I wanted to see Billy, see if he accepted me. I wanted to run away and hide for fear that he hadn't. I walked in the door of Mr. Cantor's classroom, my eyes down, to plop down in my desk by the door. I automatically looked at the clock. I sat for a couple of minutes and then couldn't stand it. Hell, all he could do was look away. I was getting used to people closing down around me. What was one more?

I turned my head and looked out the window, slowly shifting my eyes back to where I knew Billy sat. He was staring right at me and when my eyes met his, he grinned. I saw a flash of those white teeth and that little dimple. He made a head's up motion with his head and I smiled. Turning back to face Mr. Cantor, I felt myself ease off. I had a friend. I promised myself right that minute that I wouldn't do what I did last night again. I wouldn't use Billy for my night time fantasy. It wasn't fair to him. He was trying to be my friend and I wouldn't betray his trust. He was offering me his hand and that's all of him that I would concentrate on.

After class, I waited just outside the door. Billy came barreling out, bumping right into me.
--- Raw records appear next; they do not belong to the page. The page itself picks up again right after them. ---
(* ===== verification/CheckerConc.v ===== *)
(** * Concurrent use of one checker ([upki/check.go])

    [Check] and [Close] called by any number of goroutines on one [Checker], as a
    small-step machine: one step per lock operation, per index lookup and per filter
    query, and one for the body of each critical section under the write lock. *)
From S2P Require Import Prelude Codec Cryptobyte GoIO UpkiIndex Clubcard CrliteParser Sha256 Crlite Sct Checker.

(** ** [sync.RWMutex]

    A waiting writer keeps new readers out; [None] is a call that blocks (or, for the
    unlocks, the run-time error of unlocking an unlocked mutex). *)
Record RWMutex := mkRWMutex { readers : nat; writer : bool; waiting : nat }.

Definition RLock (m : RWMutex) : option RWMutex :=
  if writer m || negb (waiting m =? 0)%nat then None
  else Some (mkRWMutex (S (readers m)) (writer m) (waiting m)).
Definition RUnlock (m : RWMutex) : option RWMutex :=
  match readers m with
  | O => None
  | S n => Some (mkRWMutex n (writer m) (waiting m))
  end.
Definition Lock_announce (m : RWMutex) : RWMutex :=
  mkRWMutex (readers m) (writer m) (S (waiting m)).
Definition Lock_acquire (m : RWMutex) : option RWMutex :=
  if negb (writer m) && (readers m =? 0)%nat
  then Some (mkRWMutex (readers m) true (pred (waiting m))) else None.
Definition Unlock (m : RWMutex) : option RWMutex :=
  if writer m then Some (mkRWMutex (readers m) false (waiting m)) else None.

(** ** Threads *)

(** Where a call of [Check] that reached its retry loop is. *)
Inductive check_phase :=
  | AtRLock (reopens : Z)
  | Scanning (reopens : Z) (idx : IndexRef) (rest : list SCT) (names : list bytes) (st : scan)
  | AtRUnlock (reopens : Z) (ret : Status * option IndexRef * option error)
  | AtLock (reopens : Z) (stale : option IndexRef)
  | Waiting (reopens : Z) (stale : option IndexRef)
  | Reopening (reopens : Z) (stale : option IndexRef)
  | AtUnlock (reopens : Z) (rerr : option error)
  | Returned (ret : Status * option error)
  | Crashed.

Inductive close_phase :=
  | CAtLock | CWaiting | CClosing | CAtUnlock (err : option error) | CReturned (err : option error)
  | CCrashed.

Inductive thread :=
  | TCheck (key : LookupKey) (scts : list SCT) (p : check_phase)
  | TClose (p : close_phase).

(** What the goroutines share: the mutex, the outside world and [c.idx]. *)
Record Shared := mkShared { sh_mu : RWMutex; sh_world : World; sh_checker : Checker }.
Record State := mkState { shared : Shared; threads : list thread }.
Laughing, I steadied him as he straightened his books.

"Wanna come help me at the store?" he asked.

"Man, you're getting free manual labor out of this deal," I laughed. "Don't you ever quit working?"

His eyes darkened for a second and I realized that I'd hit a sore spot.

"Not really. I work most all the time." He saw that I was uncomfortable and added, "But I'd sure like the company."

I wasn't sure how I was gonna explain to my parents where I was after school. Yesterday, Mom had been out when I got home from helping Billy, so it hadn't come up yet. I had to figure out a way to be able to see Billy. It wasn't fair that I couldn't even have a friend.

This time, I rode with Billy in his beat up old truck. The seat covers were patched with duct tape and the fabric that covered the ceiling was gone, but he was happy and that's was all that mattered.

I was helping set up a display of cow feeders, when Mr. Strickland walked over to check on us.

"You back again, Aaron?" he smiled.

"Yeah," I said shyly, hoping he wasn't gonna tell me to get lost. I didn't know when else I could talk to Billy.

"If you keep helping Billy, I'm gonna have to start paying you half of his salary," the man said.

Billy frowned. I could tell that didn't set well with him, even if it was a joke.

Mr. Strickland saw the frown and clapped his hand on Billy's shoulder, "I was just kidding, Billy. I wouldn't do that. You're the best worker I have. I guess I'll just have to offer Aaron here a part-time job after school too, so you two can keep my store in good order."

My eyes widened with shock. It had been a long time since someone had done a kind thing for me.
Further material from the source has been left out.